Here comes the “but”; but given our conversation this week it is clear that we are ready to spend some serious time discussing and making a strategic plan. Now I am not that type of leader that lovingly embraces strategic planning because I’ve been through enough of these exercises and have actually lead them where we enjoyed a couple of days away from the office and had a great conversation but nothing really changed.
Bill Conerly declared the death of strategic planning in his article The death of strategic planning: Why? (http://www.forbes.com/sites/billconerly/2014/03/24/the-death-of-strategic-planning-why/) While strategic planning resulted in a number of good things, the least of which brought the CEO together with those who will implement the “new” strategic plan.
Mr. Conerly outlines three pitfalls in strategic planning that keeps the plan from becoming effective. Pitfall number one is avoiding no.

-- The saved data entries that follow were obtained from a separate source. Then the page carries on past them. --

Lemma loadCheck_sound text w w' : loadCheck text w = (w', Ok tt) →
  ∃ path, path ≠ "" ∧ is_ok (Load ParseQuantity visit host path (Ok (Some text)) yaml) = true.
Proof.
  unfold loadCheck. destruct (os_CreateTemp FS tempDir _ w) as [w1 [name|msg]] eqn:Et; [|done].
  apply fh_temp in Et as ((sfx & Hname) & _ & _). assert (name ≠ "") as Hne by (rewrite Hname; by destruct tempDir). clear Hname.
  destruct (os_WriteFile FS name text 384 w1) as [w2 [msg|]] eqn:Ew; [by destruct (os_Remove FS name w2)|].
  destruct (os_Remove FS name w2) as [w3 e]. intros [= _ Hl].
  destruct (load name w2) as [cfg|] eqn:El; [|done]. exists name. split; [done|].
  apply fh_write in Ew as [_ Hw]. destruct (Hw eq_refl) as (x & Hx & Hwr).
  apply written_data in Hwr as [m ->].
  unfold load, read_opt in El. destruct (os_ReadFile FS name w2) as [d|e2] eqn:Er.
  - apply fh_read in Er as [m' Hd]. rewrite Hx in Hd. injection Hd as <- _. by rewrite El.
  - destruct (os_Stat FS name w2) eqn:Es.
    + assert (os_Stat FS name w2 = None) as Hn by (apply fh_stat; by rewrite Hx). congruence.
    + unfold Load in El. by destruct (String.eqb_spec name "").
Qed.
(** C23: when the bootstrap command succeeds, what it printed or left in its output file
    is the rendering of the inputs it was given, these inputs are valid, and the kubelet
    loads it: [config.Load] of that text, at whatever path, yields a validated
    configuration. *)
Theorem bootstrapped_config_loads rand now args w w' printed :
  runBootstrap rand now args w = (w', (0, printed)) →
  ∃ g rest, parse_flags bootstrap_flags args = Ok (g, rest) ∧ Join_Validate (join_of_flags g) = Ok tt ∧
    let text := text_of (config_lines (join_of_flags g)) in
    let out := flag_string g "out" "" in
    (if String.eqb out "" then printed = text else ∃ m, paths w' !! out = Some (File text m)) ∧
    ∀ path, path ≠ "" → is_ok (Load ParseQuantity visit host path (Ok (Some text)) yaml) = true.
Proof.
  unfold runBootstrap. destruct (parse_flags bootstrap_flags args) as [[g rest]|] eqn:Ep; [|done].
  destruct (if String.eqb _ "" then _ else _) as [w1 [k|]]; [|done]. destruct (if flag_bool _ _ _ then _ else _) as [w2 [[]|]]; [|done].
  unfold GenerateConfig. destruct (Join_Validate (join_of_flags g)) as [[]|] eqn:Ej; [|done].
  destruct (loadCheck _ w2) as [w3 [[]|]] eqn:Elc; [|done]. intros Hr. exists g, rest. split_and!; [done|done|..]; cbn zeta.
  - destruct (String.eqb (flag_string g "out" "") ""); [by injection Hr as _ <-|].
    destruct (os_WriteFile FS _ _ 420 w3) as [w4 [msg|]] eqn:Ew; [done|]. injection Hr as <- _.
    apply fh_write in Ew as [_ Hw]. destruct (Hw eq_refl) as (x & Hx & [m ->]%written_data). eauto.
  - intros path Hp. apply loadCheck_sound in Elc as (path0 & Hp0 & Hl). by eapply Load_text.
Qed.
(* ===== verification/MeshCmd.v ===== *)
(** * The mesh helper: [cmd/macvz-mesh/main.go]

    Generating a node's key, exporting its public identity and rendering peers for
    the other nodes.  The commands read and write files; the YAML library and the
    multiplication by the base point are parameters. *)

From S2P Require Import Prelude GoStrings GoNet GoFlag OsFs Filepath Driver WireGuard NetConfig Config Bootstrap.

Open Scope Z_scope.

Inductive MeshCmdError : Type :=
  | XNoSubcommand | XUnknown (name : string) | XFlags (e : FlagError) | XKeyRequired | XConfigRequired
  | XKeyFile (e : GenError) | XLoad (e : CfgError) | XMeta (e : MetaError) | XWrite (path msg : string)
  | XNoFiles | XNegative | XRead (path msg : string) | XParse (path : string) (e : MetaError) | XFormat (format : string).

Section mesh.
Context {W : Type} (FS : Os W).
(** The base point's multiples, the random bytes of a new key, the loader of
    configurations, and the YAML library. *)
Context (base : Key → Key) (rand : Key) (load : string → W → result CfgError Config).
Context (encode : MeshNodeMetadata → result string string) (decode : string → result string MeshNodeMetadata).
Context (encode_peers : list MeshPeerConfig → result string string).
(** ** The lookup and its client *)

(** X21.  A call of [get_gene_info] in [mcpserver_drugdisease.py] or
    [mcp_diseaseEntity-checkpoint.py] first builds its HTTP client.  If that
    raises, the call raises the same exception and no request is made.
    Otherwise the call makes one request, the GET for the symbol's term, and
    no graph query, and its [try] block produces a record in which the error
    detail is present exactly when the status is [error], and which names the
    symbol it was asked for, except that the error record of
    [mcpserver_drugdisease.py] has no "gene_symbol"; the call returns that
    record, unless closing the client raises, and then the call raises that
    exception.  [get_gene_info] of [mcp_generic-checkpoint.py] builds no
    client: each call makes the one request and returns such a record. *)
Theorem get_gene_info_record :
  (forall mk env s tr,
     match mk tr with
     | Raise e =>
         Client.OfDrugDisease.get_gene_info mk env s tr = (Raise e, tr)
     | Ok (Client.Built close) =>
         exists gi,
           Reading.record_for s false gi /\
           Client.OfDrugDisease.get_gene_info mk env s tr
           = (match close with Ok _ => Ok gi | Raise e => Raise e end,
              tr ++ [HttpGet NCBI_URL (ncbi_term s)])
     end) /\
  (forall mk env s tr,
     match mk tr with
     | Raise e =>
         Client.OfDiseaseEntity.get_gene_info mk env s tr = (Raise e, tr)
     | Ok (Client.Built close) =>
         exists gi,
           Reading.record_for s true gi /\
           Client.OfDiseaseEntity.get_gene_info mk env s tr
           = (match close with Ok _ => Ok gi | Raise e => Raise e end,
              tr ++ [HttpGet NCBI_URL (ncbi_term s)])
     end) /\
  (forall env s tr,
     exists gi,
       Reading.record_for s true gi /\
       Generic.get_gene_info env s tr
       = (Ok gi, tr ++ [HttpGet NCBI_URL (ncbi_term s)])).
Proof.
  destruct lookup_record_in_hand as (Hdd & Hde & Hge).
  split; [|split].
  - intros mk env s tr. destruct (mk tr) as [[close]|e] eqn:Hmk.
    + destruct (Hdd env s tr) as (gi & Hrun & Hrec).
      exists gi. split; [exact Hrec|].
      exact (within_closing mk _ tr _ close (Ok gi) Hmk Hrun).
    + exact (within_unbuilt mk _ tr e Hmk).
  - intros mk env s tr. destruct (mk tr) as [[close]|e] eqn:Hmk.
    + destruct (Hde env s tr) as (gi & Hrun & Hrec).
      exists gi. split; [exact Hrec|].
      exact (within_closing mk _ tr _ close (Ok gi) Hmk Hrun).
    + exact (within_unbuilt mk _ tr e Hmk).
  - intros env s tr. destruct (Hge env s tr) as (gi & Hrun & Hrec).
    exists gi. split; [exact Hrec | exact Hrun].
Qed.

If your mission statement is too broad and your vision statement becomes all things to all people then he suggests you need to step back and learn how to say No. I would add part of saying no is providing focus to our mission, vision, and values.
Pitfall number two is not connecting to actions. We see this happen as I mentioned above when we meet for two days, have a great conversation and then we go back to our offices and nothing changes. Conerly suggest that our plan should identify steps and actions “that are necessary to implement the strategy,” and I would add that they must be actions that are measurable which leads to accountability.
The final Pitfall is Vague action steps. The steps must be clear and be directive so that “each manager know(s) what to do first thing in the morning,” to meet the goals of the plan.
One of the things we’ve learned in the last few years is that despite all our planning the future we planned for turned out to be very different. Conerly suggests that new strategic plans focus on execution and on becoming more nimble. Imbedded in our plan should be contingency plans allowing us to respond quickly when the future doesn’t turn out like we hoped.
As I think about our strategic planning process what I would like to see is that our plan moves us from predicting the future to becoming a resilient organization allowing to helps our College to be resilience and adaptable to a changing future. In General McChrystal’s book “Team of Team” he suggests that in the new complex environments the ability to be resilient that is, “the capacity of a system to absorb disturbance and still retain its basic function and structure.”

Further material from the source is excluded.